_TASK REQUIREMENTS_. The lines needed are those from the start of the records through the line holding "[function_call_output] of the", each copied exactly.

_Dataset entries_.
(** X6.  For a completion event with a call id that resolves to the tool
    [trigger_quiz], in a session whose upstream connection is open, with
    arguments that parse to a value other than [null]: what goes upstream
    is the [conversation.item.create] event that carries, as the
    [function_call_output] of the call id, the serialised success result
    whose quiz has the [lesson_id] of the arguments when that is a string
    and the scenario id of the session otherwise, and the [focus] of the
    arguments when that is a string and ["vocabulary"] otherwise; then
    [{type:"response.create"}]. *)
Theorem quiz_defaults_to_session_scenario
    (rt : Runtime) (done callId args : value) (s : Session) :
  get_prop done "call_id" = Some callId ->
  truthy (Some callId) = true ->
  is_open (upstreamWs s) = true ->
  let entry := Map_get (pendingToolCalls s) callId in
  resolveToolName entry done = Str "trigger_quiz" ->
  parses_to rt (resolveArgsString entry done) args ->
  args <> Null ->
  exists lesson focus,
    sent_upstream (effects (onToolCallDone rt done s)) =
    [JSON_stringify rt
       (outputItem callId
          (JSON_stringify rt
             (Obj [("ok", Bool true);
                   ("quiz", Obj [("lesson_id", Str lesson);
                                 ("focus", Str focus)])])));
     JSON_stringify rt continuation] /\
    (forall l, get_prop args "lesson_id" = Some (Str l) -> lesson = l) /\
    ((forall l, get_prop args "lesson_id" <> Some (Str l)) ->
     lesson = scenarioId s) /\
    (forall f, get_prop args "focus" = Some (Str f) -> focus = f) /\
    ((forall f, get_prop args "focus" <> Some (Str f)) -> focus = "vocabulary").
Proof.
  intros Hid Htruthy Hopen entry Htool Hparse Hnull.
  exists (string_or (get_prop args "lesson_id") (scenarioId s)),
         (string_or (get_prop args "focus") "vocabulary").
  split.
  - rewrite (onToolCallDone_run rt done callId s Hid Htruthy). cbv zeta.
    fold entry. rewrite (completeToolCall_parsed _ _ _ _ _ _ Hparse), Htool.
    unfold executeTool, toolResult, triggerQuiz.
    cbn [String.eqb Ascii.eqb Bool.eqb].
    rewrite (read_prop_not_null _ _ Hnull).
    unfold upstreamSends. cbn [upstreamWs scenarioId set_pendingToolCalls].
    now rewrite Hopen.
  - repeat split.
    + now intros l ->.
    + intros H. destruct (get_prop args "lesson_id") as [[| | |l| |]|];
        try reflexivity. now destruct (H l).
    + now intros f ->.
    + intros H. destruct (get_prop args "focus") as [[| | |f| |]|];
        try reflexivity. now destruct (H f).
Qed.

Lemma quiz_defaults_witness :
  exists lesson focus,
    sent_upstream (effects (onToolCallDone Sample2.runtime
                              (Sample2.doneEvent "trigger_quiz" "{}")
                              Sample.active)) =
    [JSON_stringify Sample2.runtime
       (outputItem (Str "call_2")
          (JSON_stringify Sample2.runtime
             (Obj [("ok", Bool true);
                   ("quiz", Obj [("lesson_id", Str lesson);
                                 ("focus", Str focus)])])));
     JSON_stringify Sample2.runtime continuation] /\
    lesson = "a1_taxi_bogota" /\ focus = "vocabulary".
Proof.
  destruct (quiz_defaults_to_session_scenario Sample2.runtime
              (Sample2.doneEvent "trigger_quiz" "{}") (Str "call_2") (Obj [])
              Sample.active eq_refl eq_refl eq_refl eq_refl
              (ex_intro _ "{}" (conj eq_refl eq_refl))
              ltac:(discriminate))
    as (lesson & focus & Hsent & _ & Hlesson & _ & Hfocus).
  exists lesson, focus. split; [exact Hsent|]. split.
  - apply Hlesson. intros l H. discriminate H.
  - apply Hfocus. intros f H. discriminate H.
Defined.

(** *** Events the accumulator ignores *)

(** X7.  An upstream event without a call id (absent, empty or otherwise
    falsy), whatever its type, and a fragment event whose delta is not
    a string, change nothing in the session and send nothing upstream:
    with the client connection open they are forwarded to the client and
    that is all. *)
Theorem events_without_call_id_ignored
    (rt : Runtime) (text : string) (event : value) (s : Session) :
  JSON_parse rt text = Parsed event ->
  event <> Null ->
  is_open (clientWs s) = true ->
  truthy (get_prop event "call_id") = false
  \/ (get_prop event "type" = Some (Str deltaType) /\
      forall d, get_prop event "delta" <> Some (Str d)) ->
  handleUpstreamMessage rt (Text text) s =
  (Returned tt, s, [ClientSend (Text (JSON_stringify rt event))]).
Proof.
  intros Hparse Hnull Hopen Hignored.
  rewrite (handleUpstreamMessage_text rt s text event Hparse).
  assert (Hint : interceptToolCall rt event s = (Returned tt, s, [])).
  { unfold interceptToolCall.
    rewrite (read_prop_not_null _ _ Hnull). run.
    destruct (get_prop event "type") as [[| | |t| |]|] eqn:Hty; try reflexivity.
    destruct (String.eqb_spec t "response.function_call_arguments.delta")
      as [->|Hd].
    - rewrite (onToolCallDelta_run _ _ Hnull). unfold pendingAfterDelta.
      destruct Hignored as [Hid | [_ Hdelta]].
      + destruct (get_prop event "call_id") as [k|];
          [|now rewrite set_pendingToolCalls_same].
        rewrite Hid.
        destruct (get_prop event "delta") as [[]|];
          now rewrite set_pendingToolCalls_same.
      + destruct (get_prop event "call_id") as [k|];
          [|now rewrite set_pendingToolCalls_same].
        destruct (get_prop event "delta") as [[| | |d| |]|];
          try now rewrite set_pendingToolCalls_same.
        now destruct (Hdelta d).
    - destruct (String.eqb_spec t "response.function_call_arguments.done")
        as [->|_]; [|reflexivity].
      destruct Hignored as [Hid | [Hty' _]].
      + exact (onToolCallDone_ignored rt event s Hnull Hid).
      + discriminate Hty'. }
  rewrite (bind_returned _ _ _ _ _ _ Hint), sendClient_run.
  cbn [outcome state_after effects fst snd app]. now rewrite Hopen.
Qed.

Lemma events_without_call_id_witness :
  handleUpstreamMessage Sample2.runtime (Text Sample2.anonymousText) Sample.active =
  (Returned tt, Sample.active,
   [ClientSend (Text (JSON_stringify Sample2.runtime Sample2.anonymousEvent))]).
Proof.
  apply (events_without_call_id_ignored Sample2.runtime Sample2.anonymousText
           Sample2.anonymousEvent Sample.active eq_refl).
  - discriminate.
  - reflexivity.
  - now left.
Defined.

(** *** The relay from the client *)

Lemma client_message_step (rt : Runtime) (scenario : Scenario) (data : WsData)
    (s : Session) :
  connecting s = Resolved ->
  is_open (upstreamWs s) = true ->
  state_after (step rt scenario (ClientMessage data) s) = s /\
  sent_upstream (effects (step rt scenario (ClientMessage data) s))
  = passing rt [data].
Proof.
  intros Hres Hup. unfold step. run. cbn [listener socketUpdate]. run.
  rewrite Hres. unfold passing, passes. cbn [flat_map].
  destruct data as [text|bytes].
  - destruct (JSON_parse rt text) as [parsed|message] eqn:Hparse.
    + assert (Hd : parsed = Null \/ parsed <> Null)
        by (destruct parsed; (now left) || (right; discriminate)).
      destruct Hd as [->|Hnull].
      * now rewrite (handleClientMessage_null rt s text Hup Hparse).
      * rewrite (handleClientMessage_parsed rt s text parsed Hup Hparse Hnull).
        replace (match parsed with
                 | Null => false
                 | _ => negb (rejected (get_prop parsed "type"))
                 end) with (negb (rejected (get_prop parsed "type")))
          by now destruct parsed.
        destruct (rejected (get_prop parsed "type")); cbn [negb].
        -- destruct (notAllowedEvent rt _); [|now split].
           rewrite sendClient_run. cbn [state_after effects fst snd].
           split; [reflexivity|]. now destruct (is_open (clientWs s)).
        -- now split.
    + unfold handleClientMessage. run. rewrite Hup, Hparse. now split.
  - unfold handleClientMessage. run. rewrite Hup. now split.
Qed.

(** X8.  In a bridging session (handshake done, upstream open), for any
    sequence of client messages -- binary, malformed, [null], allowed or
    not: what is sent upstream is exactly the texts that parse and pass
    the whitelist, as they were received and in the order they came, and
    the session is the same afterwards. *)
Theorem client_relay_filters
    (rt : Runtime) (scenario : Scenario) (messages : list WsData) (s : Session) :
  connecting s = Resolved ->
  is_open (upstreamWs s) = true ->
  let r := process rt scenario (map ClientMessage messages) s in
  fst r = s /\ sent_upstream (snd r) = passing rt messages.
Proof.
  intros Hres Hup. cbv zeta.
  induction messages as [|data messages IH]; [now split|].
  cbn [map process fst snd].
  destruct (client_message_step rt scenario data s Hres Hup) as [Hs Hsent].
  rewrite Hs. destruct IH as [IHs IHsent].
  split; [exact IHs|].
  unfold sent_upstream in *. rewrite flat_map_app, Hsent, IHsent.
  unfold passing. cbn [flat_map]. now rewrite app_nil_r.
Qed.

Lemma client_relay_filters_witness :
  sent_upstream
    (snd (process Sample.runtime Sample.scenario
            (map ClientMessage
               [Text Sample.sessionUpdateText; Text Sample.fooText;
                Text "null"; Text "{oops"; Binary [];
                Text Sample.sessionUpdateText])
            Sample.active))
  = [Sample.sessionUpdateText; Sample.sessionUpdateText].
Proof.
  exact (proj2 (client_relay_filters Sample.runtime Sample.scenario
                  [Text Sample.sessionUpdateText; Text Sample.fooText;
                   Text "null"; Text "{oops"; Binary [];
                   Text Sample.sessionUpdateText]
                  Sample.active eq_refl eq_refl)).
Defined.

(** *** A handshake that fails *)

Lemma step_after_failure (rt : Runtime) (scenario : Scenario) (i : Input)
    (s : Session) :
  after_failure i = true ->
  connecting s = Rejected ->
  is_open (clientWs s) = false ->
  let r := step rt scenario i s in
  effects r = [] /\ connecting (state_after r) = Rejected /\
  is_open (clientWs (state_after r)) = false /\
  pendingToolCalls (state_after r) = pendingToolCalls s.
Proof.
  intros Hi Hrej Hcl. cbv zeta. unfold step. run.
  destruct i; try discriminate Hi; cbn [listener socketUpdate].
  - run. rewrite Hrej. now repeat split.
  - run. cbn [connecting set_clientWs]. rewrite Hrej.
    cbn [state_after effects fst snd clientWs set_clientWs ret].
    repeat split; try assumption. now destruct (clientWs s).
  - run. rewrite Hrej. now repeat split.
  - unfold upstreamCloseListener. run. cbn [clientWs set_upstreamWs].
    rewrite Hcl. now repeat split.
  - unfold upstreamErrorListener. run. rewrite Hrej. now repeat split.
Qed.

(** X9.  When the upstream socket errors before it has opened, the client
    is sent one [{type:"error", error:{message}}] event and is closed
    with the code 1011; nothing is sent upstream, and whatever the
    client does afterwards, or a further error or the close of the
    upstream socket, has no effect: no retry, no second notice. *)
Theorem handshake_failure_notifies_once
    (rt : Runtime) (scenario : Scenario) (scenario_id user : string)
    (inputs : list Input) :
  forallb after_failure inputs = true ->
  let r := process rt scenario (UpstreamErrored :: inputs)
             (connectingSession scenario_id user) in
  snd r =
    [ClientSend (Text (JSON_stringify rt
       (Obj [("type", Str "error");
             ("error", Obj [("message", Str upstreamFailureMessage)])])));
     ClientClose 1011 upstreamFailureMessage] /\
  connecting (fst r) = Rejected /\
  pendingToolCalls (fst r) = [].
Proof.
  intros Hinputs. cbv zeta. cbn [process fst snd].
  set (s1 := state_after (step rt scenario UpstreamErrored
                            (connectingSession scenario_id user))).
  assert (Hquiet : forall s, connecting s = Rejected ->
            is_open (clientWs s) = false ->
            snd (process rt scenario inputs s) = [] /\
            connecting (fst (process rt scenario inputs s)) = Rejected /\
            pendingToolCalls (fst (process rt scenario inputs s))
            = pendingToolCalls s).
  { clear s1. induction inputs as [|i inputs IH]; intros s Hrej Hcl;
      [now repeat split|].
    cbn [forallb] in Hinputs. apply andb_prop in Hinputs as [Hi Hinputs].
    cbn [process fst snd].
    destruct (step_after_failure rt scenario i s Hi Hrej Hcl)
      as (He & Hrej' & Hcl' & Hp).
    destruct (IH Hinputs _ Hrej' Hcl') as (He' & Hrej'' & Hp').
    rewrite He, He', Hrej'', Hp', Hp. now repeat split. }
  destruct (Hquiet s1 eq_refl eq_refl) as (He & Hrej & Hp).
  rewrite He, Hrej, Hp. now repeat split.
Qed.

_ANSWER BOX_.
(** X6.  For a completion event with a call id that resolves to the tool
    [trigger_quiz], in a session whose upstream connection is open, with
    arguments that parse to a value other than [null]: what goes upstream
    is the [conversation.item.create] event that carries, as the
    [function_call_output] of the call id, the serialised success result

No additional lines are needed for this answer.